Transcribe the records below exactly as written, from the opening line through the line that contains "Record poller := MkPoller".

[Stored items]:
● ● ● ● ●
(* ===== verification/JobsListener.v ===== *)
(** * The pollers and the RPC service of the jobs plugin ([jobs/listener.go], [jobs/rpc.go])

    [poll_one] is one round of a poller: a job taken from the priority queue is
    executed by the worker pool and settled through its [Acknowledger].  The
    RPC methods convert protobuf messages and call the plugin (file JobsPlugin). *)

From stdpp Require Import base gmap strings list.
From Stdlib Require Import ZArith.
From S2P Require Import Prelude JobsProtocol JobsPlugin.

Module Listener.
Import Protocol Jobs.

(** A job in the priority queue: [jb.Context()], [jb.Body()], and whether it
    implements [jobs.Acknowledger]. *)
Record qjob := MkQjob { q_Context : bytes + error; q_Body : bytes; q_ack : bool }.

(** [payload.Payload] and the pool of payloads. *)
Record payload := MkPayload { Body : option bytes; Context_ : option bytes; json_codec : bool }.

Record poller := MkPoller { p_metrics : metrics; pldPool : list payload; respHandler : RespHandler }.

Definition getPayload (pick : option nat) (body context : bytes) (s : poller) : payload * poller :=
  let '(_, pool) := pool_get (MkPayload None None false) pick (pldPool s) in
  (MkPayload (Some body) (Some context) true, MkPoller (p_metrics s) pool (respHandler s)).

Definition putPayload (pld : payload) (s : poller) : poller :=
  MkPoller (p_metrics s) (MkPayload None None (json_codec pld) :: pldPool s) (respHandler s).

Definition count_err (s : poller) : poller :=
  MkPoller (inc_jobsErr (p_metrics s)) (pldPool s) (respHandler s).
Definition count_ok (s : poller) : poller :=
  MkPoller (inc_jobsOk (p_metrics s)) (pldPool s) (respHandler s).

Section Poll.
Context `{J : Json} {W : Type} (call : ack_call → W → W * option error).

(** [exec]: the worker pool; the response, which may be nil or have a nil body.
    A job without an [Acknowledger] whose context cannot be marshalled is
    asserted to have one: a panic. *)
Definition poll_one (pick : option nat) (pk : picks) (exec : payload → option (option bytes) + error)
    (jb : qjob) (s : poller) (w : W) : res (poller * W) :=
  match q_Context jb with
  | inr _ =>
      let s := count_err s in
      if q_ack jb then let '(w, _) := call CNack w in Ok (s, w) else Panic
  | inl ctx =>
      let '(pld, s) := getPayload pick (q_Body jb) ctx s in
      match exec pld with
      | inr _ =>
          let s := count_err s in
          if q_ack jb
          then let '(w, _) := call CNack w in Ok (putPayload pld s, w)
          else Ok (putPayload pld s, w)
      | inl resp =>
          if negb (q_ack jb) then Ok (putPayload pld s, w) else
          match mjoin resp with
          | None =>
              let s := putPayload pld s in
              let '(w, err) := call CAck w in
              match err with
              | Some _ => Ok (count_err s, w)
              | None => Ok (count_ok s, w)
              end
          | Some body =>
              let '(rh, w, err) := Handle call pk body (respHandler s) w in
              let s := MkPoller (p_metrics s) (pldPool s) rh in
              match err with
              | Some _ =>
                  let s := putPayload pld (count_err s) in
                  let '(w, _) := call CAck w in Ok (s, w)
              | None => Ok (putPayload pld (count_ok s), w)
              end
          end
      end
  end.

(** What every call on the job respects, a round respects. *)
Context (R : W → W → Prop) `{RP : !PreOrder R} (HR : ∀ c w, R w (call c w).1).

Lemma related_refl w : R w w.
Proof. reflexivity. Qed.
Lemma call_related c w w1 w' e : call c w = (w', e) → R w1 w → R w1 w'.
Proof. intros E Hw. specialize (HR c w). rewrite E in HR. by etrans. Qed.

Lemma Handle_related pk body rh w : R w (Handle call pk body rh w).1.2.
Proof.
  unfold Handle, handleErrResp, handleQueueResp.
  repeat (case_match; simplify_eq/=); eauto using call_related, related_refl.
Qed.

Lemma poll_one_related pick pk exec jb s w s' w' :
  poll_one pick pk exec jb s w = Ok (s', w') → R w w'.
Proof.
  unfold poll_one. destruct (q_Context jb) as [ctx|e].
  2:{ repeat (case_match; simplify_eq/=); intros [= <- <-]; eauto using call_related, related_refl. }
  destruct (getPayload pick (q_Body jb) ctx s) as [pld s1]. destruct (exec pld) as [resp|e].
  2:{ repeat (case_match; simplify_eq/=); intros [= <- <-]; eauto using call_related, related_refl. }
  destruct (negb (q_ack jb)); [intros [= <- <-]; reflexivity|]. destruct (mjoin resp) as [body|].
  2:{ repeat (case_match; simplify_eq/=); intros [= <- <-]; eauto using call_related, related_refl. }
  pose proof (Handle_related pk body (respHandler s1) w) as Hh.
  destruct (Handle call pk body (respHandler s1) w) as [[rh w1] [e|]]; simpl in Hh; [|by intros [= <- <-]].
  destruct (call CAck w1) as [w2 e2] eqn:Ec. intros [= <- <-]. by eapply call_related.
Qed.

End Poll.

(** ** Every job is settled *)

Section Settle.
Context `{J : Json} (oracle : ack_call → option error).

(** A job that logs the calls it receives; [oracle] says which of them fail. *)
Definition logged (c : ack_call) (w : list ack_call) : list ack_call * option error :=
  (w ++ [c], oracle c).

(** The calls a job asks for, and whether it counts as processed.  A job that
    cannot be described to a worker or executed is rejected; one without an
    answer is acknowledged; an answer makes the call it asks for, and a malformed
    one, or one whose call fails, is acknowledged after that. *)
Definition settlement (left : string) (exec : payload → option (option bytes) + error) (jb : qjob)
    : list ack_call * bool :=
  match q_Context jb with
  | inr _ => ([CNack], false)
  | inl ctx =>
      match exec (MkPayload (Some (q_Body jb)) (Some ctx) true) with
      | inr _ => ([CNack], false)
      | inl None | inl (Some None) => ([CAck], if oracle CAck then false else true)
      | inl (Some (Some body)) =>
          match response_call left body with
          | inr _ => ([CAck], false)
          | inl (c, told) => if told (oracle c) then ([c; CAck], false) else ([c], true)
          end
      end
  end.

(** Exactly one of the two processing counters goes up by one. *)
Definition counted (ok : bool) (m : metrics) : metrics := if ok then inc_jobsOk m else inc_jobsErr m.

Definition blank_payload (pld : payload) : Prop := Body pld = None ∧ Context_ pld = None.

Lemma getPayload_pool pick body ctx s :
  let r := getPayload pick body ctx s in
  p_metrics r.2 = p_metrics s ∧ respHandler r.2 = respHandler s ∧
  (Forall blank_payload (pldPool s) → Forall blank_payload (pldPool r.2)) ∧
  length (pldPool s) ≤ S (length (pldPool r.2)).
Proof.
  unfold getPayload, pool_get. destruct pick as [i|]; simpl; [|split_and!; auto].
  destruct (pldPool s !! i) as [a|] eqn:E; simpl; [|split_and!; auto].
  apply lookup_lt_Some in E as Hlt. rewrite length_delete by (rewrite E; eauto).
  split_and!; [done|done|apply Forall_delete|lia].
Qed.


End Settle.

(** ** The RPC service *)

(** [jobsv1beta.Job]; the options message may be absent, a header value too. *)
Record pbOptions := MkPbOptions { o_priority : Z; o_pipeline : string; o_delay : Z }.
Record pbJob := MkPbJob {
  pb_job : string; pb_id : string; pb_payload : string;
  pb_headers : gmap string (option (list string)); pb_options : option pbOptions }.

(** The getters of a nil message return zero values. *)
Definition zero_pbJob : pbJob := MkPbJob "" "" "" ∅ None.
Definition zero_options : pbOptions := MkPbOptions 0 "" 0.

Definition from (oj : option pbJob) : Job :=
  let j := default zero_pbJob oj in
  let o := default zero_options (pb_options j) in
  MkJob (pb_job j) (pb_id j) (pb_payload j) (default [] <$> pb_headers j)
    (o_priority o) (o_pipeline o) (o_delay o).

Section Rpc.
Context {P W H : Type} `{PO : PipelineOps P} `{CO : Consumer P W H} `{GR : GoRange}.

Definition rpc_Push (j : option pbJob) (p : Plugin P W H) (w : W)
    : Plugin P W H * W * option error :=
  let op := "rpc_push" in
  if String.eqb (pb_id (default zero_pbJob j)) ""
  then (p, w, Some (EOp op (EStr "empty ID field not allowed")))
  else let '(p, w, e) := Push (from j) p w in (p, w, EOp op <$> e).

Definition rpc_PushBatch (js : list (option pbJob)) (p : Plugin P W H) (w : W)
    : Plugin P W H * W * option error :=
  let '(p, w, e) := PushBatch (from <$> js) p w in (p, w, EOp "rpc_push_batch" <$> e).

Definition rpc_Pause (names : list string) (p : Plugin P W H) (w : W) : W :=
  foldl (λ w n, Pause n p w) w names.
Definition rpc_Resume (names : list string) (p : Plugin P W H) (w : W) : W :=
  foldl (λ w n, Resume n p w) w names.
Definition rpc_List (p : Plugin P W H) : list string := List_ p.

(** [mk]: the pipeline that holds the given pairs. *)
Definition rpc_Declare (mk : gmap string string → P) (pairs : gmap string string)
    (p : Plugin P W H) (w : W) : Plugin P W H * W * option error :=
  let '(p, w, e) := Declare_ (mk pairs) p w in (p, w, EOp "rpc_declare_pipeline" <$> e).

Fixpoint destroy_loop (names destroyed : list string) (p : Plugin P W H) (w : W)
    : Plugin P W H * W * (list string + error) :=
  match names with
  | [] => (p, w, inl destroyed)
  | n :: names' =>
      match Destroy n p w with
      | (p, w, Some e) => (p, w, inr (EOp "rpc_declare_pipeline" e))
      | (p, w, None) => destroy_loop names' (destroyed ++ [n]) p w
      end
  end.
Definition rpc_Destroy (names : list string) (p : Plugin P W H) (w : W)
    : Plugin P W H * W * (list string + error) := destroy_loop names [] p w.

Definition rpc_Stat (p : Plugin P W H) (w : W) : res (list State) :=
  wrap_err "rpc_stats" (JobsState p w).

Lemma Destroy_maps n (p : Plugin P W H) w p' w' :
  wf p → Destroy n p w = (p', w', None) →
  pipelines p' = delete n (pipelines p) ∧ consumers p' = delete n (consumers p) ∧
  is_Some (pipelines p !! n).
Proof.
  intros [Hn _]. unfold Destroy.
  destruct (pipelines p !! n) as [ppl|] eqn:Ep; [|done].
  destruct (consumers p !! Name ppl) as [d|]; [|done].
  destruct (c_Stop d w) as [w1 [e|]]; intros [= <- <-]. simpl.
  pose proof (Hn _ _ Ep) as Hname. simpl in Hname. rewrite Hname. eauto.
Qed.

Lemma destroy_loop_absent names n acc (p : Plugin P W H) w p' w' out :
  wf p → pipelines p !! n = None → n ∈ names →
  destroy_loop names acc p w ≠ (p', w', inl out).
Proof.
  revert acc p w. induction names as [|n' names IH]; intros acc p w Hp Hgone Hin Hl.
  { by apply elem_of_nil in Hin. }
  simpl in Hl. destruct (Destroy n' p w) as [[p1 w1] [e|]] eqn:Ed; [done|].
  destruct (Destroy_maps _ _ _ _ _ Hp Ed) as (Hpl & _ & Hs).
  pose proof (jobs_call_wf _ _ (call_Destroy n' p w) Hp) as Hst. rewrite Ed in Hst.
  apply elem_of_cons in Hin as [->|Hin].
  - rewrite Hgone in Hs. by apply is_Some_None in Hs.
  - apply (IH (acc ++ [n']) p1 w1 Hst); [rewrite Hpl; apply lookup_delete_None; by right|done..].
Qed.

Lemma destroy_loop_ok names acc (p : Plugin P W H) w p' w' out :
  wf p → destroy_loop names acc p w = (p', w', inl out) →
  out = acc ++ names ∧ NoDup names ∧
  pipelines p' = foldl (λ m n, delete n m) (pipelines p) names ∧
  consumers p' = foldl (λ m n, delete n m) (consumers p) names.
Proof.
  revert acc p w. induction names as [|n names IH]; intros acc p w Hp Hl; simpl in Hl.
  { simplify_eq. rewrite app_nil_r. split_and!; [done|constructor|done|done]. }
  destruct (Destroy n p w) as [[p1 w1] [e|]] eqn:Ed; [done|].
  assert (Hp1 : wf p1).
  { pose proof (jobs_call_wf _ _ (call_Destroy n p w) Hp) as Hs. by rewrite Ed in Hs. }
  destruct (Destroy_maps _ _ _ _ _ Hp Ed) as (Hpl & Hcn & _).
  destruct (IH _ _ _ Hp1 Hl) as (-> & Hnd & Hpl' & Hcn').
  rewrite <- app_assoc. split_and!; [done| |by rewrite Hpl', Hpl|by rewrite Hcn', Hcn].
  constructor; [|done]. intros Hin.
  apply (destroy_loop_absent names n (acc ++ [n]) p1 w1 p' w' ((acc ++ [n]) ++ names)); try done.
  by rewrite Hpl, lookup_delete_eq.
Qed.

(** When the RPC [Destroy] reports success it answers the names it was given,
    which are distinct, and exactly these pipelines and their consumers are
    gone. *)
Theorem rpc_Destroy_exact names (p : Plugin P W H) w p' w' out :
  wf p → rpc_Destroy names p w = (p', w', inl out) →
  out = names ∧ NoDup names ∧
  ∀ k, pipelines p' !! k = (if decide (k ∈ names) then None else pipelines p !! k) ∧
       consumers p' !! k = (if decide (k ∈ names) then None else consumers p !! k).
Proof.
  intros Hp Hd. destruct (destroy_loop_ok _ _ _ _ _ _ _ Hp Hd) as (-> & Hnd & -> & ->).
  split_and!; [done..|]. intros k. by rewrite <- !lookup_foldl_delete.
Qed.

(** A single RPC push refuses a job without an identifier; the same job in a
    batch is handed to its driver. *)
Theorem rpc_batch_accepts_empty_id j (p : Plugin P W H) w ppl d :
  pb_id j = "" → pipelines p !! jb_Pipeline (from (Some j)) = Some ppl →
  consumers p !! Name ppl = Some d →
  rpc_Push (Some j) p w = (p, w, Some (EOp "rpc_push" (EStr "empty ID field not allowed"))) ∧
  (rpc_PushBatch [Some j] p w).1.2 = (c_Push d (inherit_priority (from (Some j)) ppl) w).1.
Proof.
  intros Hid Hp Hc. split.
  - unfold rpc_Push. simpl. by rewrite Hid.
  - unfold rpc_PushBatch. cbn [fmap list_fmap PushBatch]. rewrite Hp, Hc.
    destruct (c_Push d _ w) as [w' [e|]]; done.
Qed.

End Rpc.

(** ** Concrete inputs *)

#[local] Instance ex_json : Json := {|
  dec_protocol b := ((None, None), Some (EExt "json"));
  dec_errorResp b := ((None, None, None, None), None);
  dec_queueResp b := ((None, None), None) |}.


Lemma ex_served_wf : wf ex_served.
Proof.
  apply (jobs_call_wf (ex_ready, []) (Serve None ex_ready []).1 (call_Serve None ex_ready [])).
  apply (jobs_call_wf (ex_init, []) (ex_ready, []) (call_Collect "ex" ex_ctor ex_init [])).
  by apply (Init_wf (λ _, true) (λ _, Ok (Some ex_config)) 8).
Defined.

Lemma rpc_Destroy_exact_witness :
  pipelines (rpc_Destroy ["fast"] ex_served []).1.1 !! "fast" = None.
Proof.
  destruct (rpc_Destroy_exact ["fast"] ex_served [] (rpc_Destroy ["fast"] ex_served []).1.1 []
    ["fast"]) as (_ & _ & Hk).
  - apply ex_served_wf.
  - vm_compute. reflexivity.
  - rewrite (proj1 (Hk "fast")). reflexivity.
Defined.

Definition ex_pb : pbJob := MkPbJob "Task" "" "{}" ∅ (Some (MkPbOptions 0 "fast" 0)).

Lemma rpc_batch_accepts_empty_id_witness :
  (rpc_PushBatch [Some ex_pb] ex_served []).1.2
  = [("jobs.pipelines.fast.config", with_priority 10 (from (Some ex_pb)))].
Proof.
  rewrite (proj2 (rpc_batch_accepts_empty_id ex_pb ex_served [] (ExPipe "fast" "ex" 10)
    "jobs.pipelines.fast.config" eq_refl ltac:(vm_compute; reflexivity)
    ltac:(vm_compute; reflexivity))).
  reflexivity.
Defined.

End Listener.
● ● ● ● ●
[Solution for this problem]:
(* ===== verification/JobsListener.v ===== *)
(** * The pollers and the RPC service of the jobs plugin ([jobs/listener.go], [jobs/rpc.go])

    [poll_one] is one round of a poller: a job taken from the priority queue is
    executed by the worker pool and settled through its [Acknowledger].  The
    RPC methods convert protobuf messages and call the plugin (file JobsPlugin). *)

From stdpp Require Import base gmap strings list.
From Stdlib Require Import ZArith.
From S2P Require Import Prelude JobsProtocol JobsPlugin.

Module Listener.
Import Protocol Jobs.

(** A job in the priority queue: [jb.Context()], [jb.Body()], and whether it
    implements [jobs.Acknowledger]. *)
Record qjob := MkQjob { q_Context : bytes + error; q_Body : bytes; q_ack : bool }.

(** [payload.Payload] and the pool of payloads. *)
Record payload := MkPayload { Body : option bytes; Context_ : option bytes; json_codec : bool }.

Record poller := MkPoller { p_metrics : metrics; pldPool : list payload; respHandler : RespHandler }.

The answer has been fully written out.